The smuggled goods were concealed in timber logs and could have originated in neighboring Democratic Republic of Congo and passed through South Sudan before entering Uganda, the URA said.
Uganda police discovered the illegal cargo and seized it in early February.
URA identified the suspects as Thai Xuan Phuong, Dinh Van Quan alias Tony, Din Van Chung, Vo Quoc Trinh, Thai Xuan Tuan alias UNK, Do Trong Ha alias Hoang Ha, Tran Van Cao alias UNK, Vu Van Huan alias Jimmy, Trinh Trung Dung alias UNK, Le Viet Quyen alias UNK, Ha Chan Chinh, Le Dinh Quan, Nguyen Van Linh, Nguyen Van Thanh, Pham Trong Phuc, Nguyen Van Pha, Nguyen Van Viet, Hoang Van Hau. No explanation was given for several people having the same alias.
"These two (Thanh and Chung) were arrested trying to flee the country to escape prosecution. URA Customs is now on the hunt for 16 suspects still at large," the URA said.
The ring is said to have been operating in Uganda for the last three years.
Global trade in elephant ivory, with rare exceptions, has been outlawed since 1989 after populations of the African pachyderms dropped from millions in the mid-20th century to around 600,000 by the end of the 1980s.

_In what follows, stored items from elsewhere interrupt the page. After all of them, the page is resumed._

(** The flag that [/test] shows for an environment variable *)
Definition flag (w : world) (k : string) : json :=
  JStr match environ w !! k with
       | Some v => if String.eqb v "" then "❌ Not Set" else "✅ Set"
       | None => "❌ Not Set"
       end.



(** An upstream that answers every request with one response *)
Definition answer (status : Z) (why : string) (body : json)
  : string → get_outcome :=
  λ u, GetReturns {| status_code := status; reason := why; url := u;
                     decoded := inr body |}.

(** A raw repository with the three fields that the handler reads *)
Definition raw_repo (stars : Z) (is_fork : bool) (updated : string) : obj :=
  list_to_map [("stargazers_count", JInt stars); ("fork", JBool is_fork);
               ("updated_at", JStr updated)].

(** Three repositories, the second one a fork *)
Definition three_repos : list obj :=
  [raw_repo 5 false "2023-01-01"; raw_repo 5 true "2023-06-01";
   raw_repo 2 false "2024-01-01"].

(** An upstream that lists them *)
Definition listing : string → get_outcome :=
  answer 200 "OK" (JArr (JObj <$> three_repos)).

(** A user without a [name], and one whose [name] is the empty string *)
Definition octocat_user : obj := {[ "login" := JStr "octocat" ]}.
Definition blank_name_user : obj :=
  <["name" := JStr ""]> {[ "login" := JStr "octocat" ]}.

(** A store whose enumeration fails with a text of 60 characters, and one
    whose import fails with a text of 52 characters, accents included *)
Definition sixty : string :=
  "012345678901234567890123456789012345678901234567890123456789".
Definition failing_store : world :=
  {| database_import := ImportBinds (Some
       {| db_name := inr (JStr "portfolio");
          db_list_collection_names := inl (PyExn Exception sixty) |});
     environ := {[ "DATABASE_URL" := "mongodb://localhost" ]} |}.
Definition failing_import : world :=
  {| database_import := ImportRaises (PyExn Exception ("éé" +:+ PyStr.take 50 sixty));
     environ := ∅ |}.

(** A key made of an int and a str, the key of a repository as GitHub
    documents it *)
Definition typed_key (k : json * json) : option (Z * string) :=
  match k with
  | (JInt n, JStr s) => Some (n, s)
  | _ => None
  end.

(** [a < b] on tuples [(int, str)]: decided by the first component where
    they differ. *)
Definition key_lt (a b : Z * string) : bool :=
  if negb (a.1 =? b.1) then a.1 <? b.1
  else if negb (String.eqb a.2 b.2) then PyStr.lt a.2 b.2
  else false.

(** The sort as it acts on items that carry such a key: [insert_reverse]
    and [list_sort] on the decorated list. *)
Fixpoint insert_desc {A} (kx : Z * string * A) (l : list (Z * string * A))
  : list (Z * string * A) :=
  match l with
  | [] => [kx]
  | ky :: l' =>
      if key_lt kx.1 ky.1 then ky :: insert_desc kx l'
      else kx :: ky :: l'
  end.

Definition sort_desc {A} (l : list (Z * string * A)) : list (Z * string * A) :=
  foldr insert_desc [] l.

Fixpoint decorate (l : list obj) : option (list (Z * string * obj)) :=
  match l with
  | [] => Some []
  | x :: l' =>
      match typed_key (sort_key x), decorate l' with
      | Some k, Some kl => Some ((k, x) :: kl)
      | _, _ => None
      end
  end.

(** The order of the decorated items that the sort establishes *)
Definition ge_key {A} (a b : Z * string * A) : Prop := key_lt a.1 b.1 = false.

(** ** Vocabulary of the further properties *)

(** The outbound call of each GitHub handler: lines 30 and 63 *)
Definition profile_call (name : string) : call :=
  {| call_url := profile_url name;
     call_accept := "application/vnd.github+json"; call_timeout := 10 |}.
Definition repos_call (name : string) : call :=
  {| call_url := repos_url name;
     call_accept := "application/vnd.github+json"; call_timeout := 15 |}.

(** A [limit] that passes [Query(6, ge=1, le=50)] *)
Definition valid_limit (limit : option Z) : bool :=
  match limit with
  | Some n => (1 <=? n) && (n <=? 50)
  | None => true
  end.

(** The keys of a profile and of a repository summary *)
Definition profile_keys : list string :=
  ["login"; "name"; "avatar_url"; "bio"; "location"; "blog"; "html_url";
   "followers"; "following"; "public_repos"; "company"; "twitter_username"].
Definition summary_keys : list string :=
  ["name"; "full_name"; "description"; "html_url"; "homepage"; "language";
   "stargazers_count"; "fork"; "topics"; "updated_at"].

(** The two replies of failure *)
Definition upstream_error (text : string) : reply :=
  Reply 502 (JObj {[ "detail" := JStr ("GitHub API error: " +:+ text) ]}).
Definition internal_error : reply := Reply 500 (JStr "Internal Server Error").

(** The text of the [RequestException] that an exchange with upstream ends
    in, if it does: raised by [requests.get], by [raise_for_status] or by
    [r.json()]. *)
Definition request_exception (o : get_outcome) : option string :=
  match o with
  | GetRaises text => Some text
  | GetReturns r =>
      match http_error_msg r, decoded r with
      | Some msg, _ => Some msg
      | None, inl (c, text) =>
          if derives c RequestException then Some text else None
      | None, inr _ => None
      end
  end.
Lemma clear_virtual_cache_linux_witness :
  (platform linux_host_unprivileged = "linux"
   \/ platform linux_host_unprivileged = "linux2")
  /\ clear_virtual_cache linux_host_unprivileged empty_world
     = (Raise (PermissionError drop_caches), record_events [Synced] empty_world).
Proof.
  split; [by left|].
  exact (clear_virtual_cache_linux linux_host_unprivileged empty_world
           (or_introl eq_refl)).
Defined.

(** On ["darwin"], where the helper script can be written: the message that
    purging was given up is printed exactly when all five attempts exited
    with a non-zero status, and in either case the call ends by removing
    the helper script and printing the confirmation. *)
Theorem clear_virtual_cache_macos_messages :
  forall (h : host) (w : world),
    platform h = "darwin" ->
    can_write h helper_script = true ->
    exists evs : list event,
      journal (snd (clear_virtual_cache h w)) = journal w ++ evs
      /\ (PrintedError purge_gave_up ∈ evs
          <-> forall i, (i < 5)%nat -> exit_status h purge_command i <> 0)
      /\ exists before : list event,
           evs = before ++ [Removed helper_script; Printed cleared].
Proof.
  intros h w Hmac Hwrite.
  destruct (macos_run h w Hmac Hwrite) as (r & evs & Hfive & Hevs & ->).
  eexists. split; [reflexivity|]. split.
  - rewrite <- Hfive. rewrite !elem_of_app. split.
    + intros [Hin|[Hin|[Hin|[Hin|Hin]]]].
      * apply list_elem_of_fmap in Hin as (line & Heq & _). discriminate.
      * apply list_elem_of_singleton in Hin. discriminate.
      * rewrite Forall_forall in Hevs. apply Hevs in Hin as [?|?]; discriminate.
      * destruct (Nat.eqb_spec r 5); [done|]. by apply elem_of_nil in Hin.
      * apply elem_of_cons in Hin as [?|Hin]; [discriminate|].
        apply list_elem_of_singleton in Hin. discriminate.
    + intros ->. right. right. right. left. simpl.
      by apply list_elem_of_singleton.
  - eexists. by rewrite !app_assoc.
Qed.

Vietnam also outlawed the ivory trade in 1992, but the country remains a top market for ivory products which are prized locally for decorative purposes and for traditional medicine, despite there being no proof of its medicinal qualities.
Pangolins, also known as scaly anteaters, have also become critically endangered due to demand for their meat — considered a delicacy — and their scales, which are used in traditional Chinese medicine to treat aliments from cancer to arthritis.
Of the 10 countries and territories with the largest number of pangolin trafficking incidents, seven were in Asia – China, Vietnam, Malaysia, Hong Kong, Thailand, Laos, and Indonesia – according to a 2017 study by wildlife trade monitoring group Traffic and Australia’s University of Adelaide.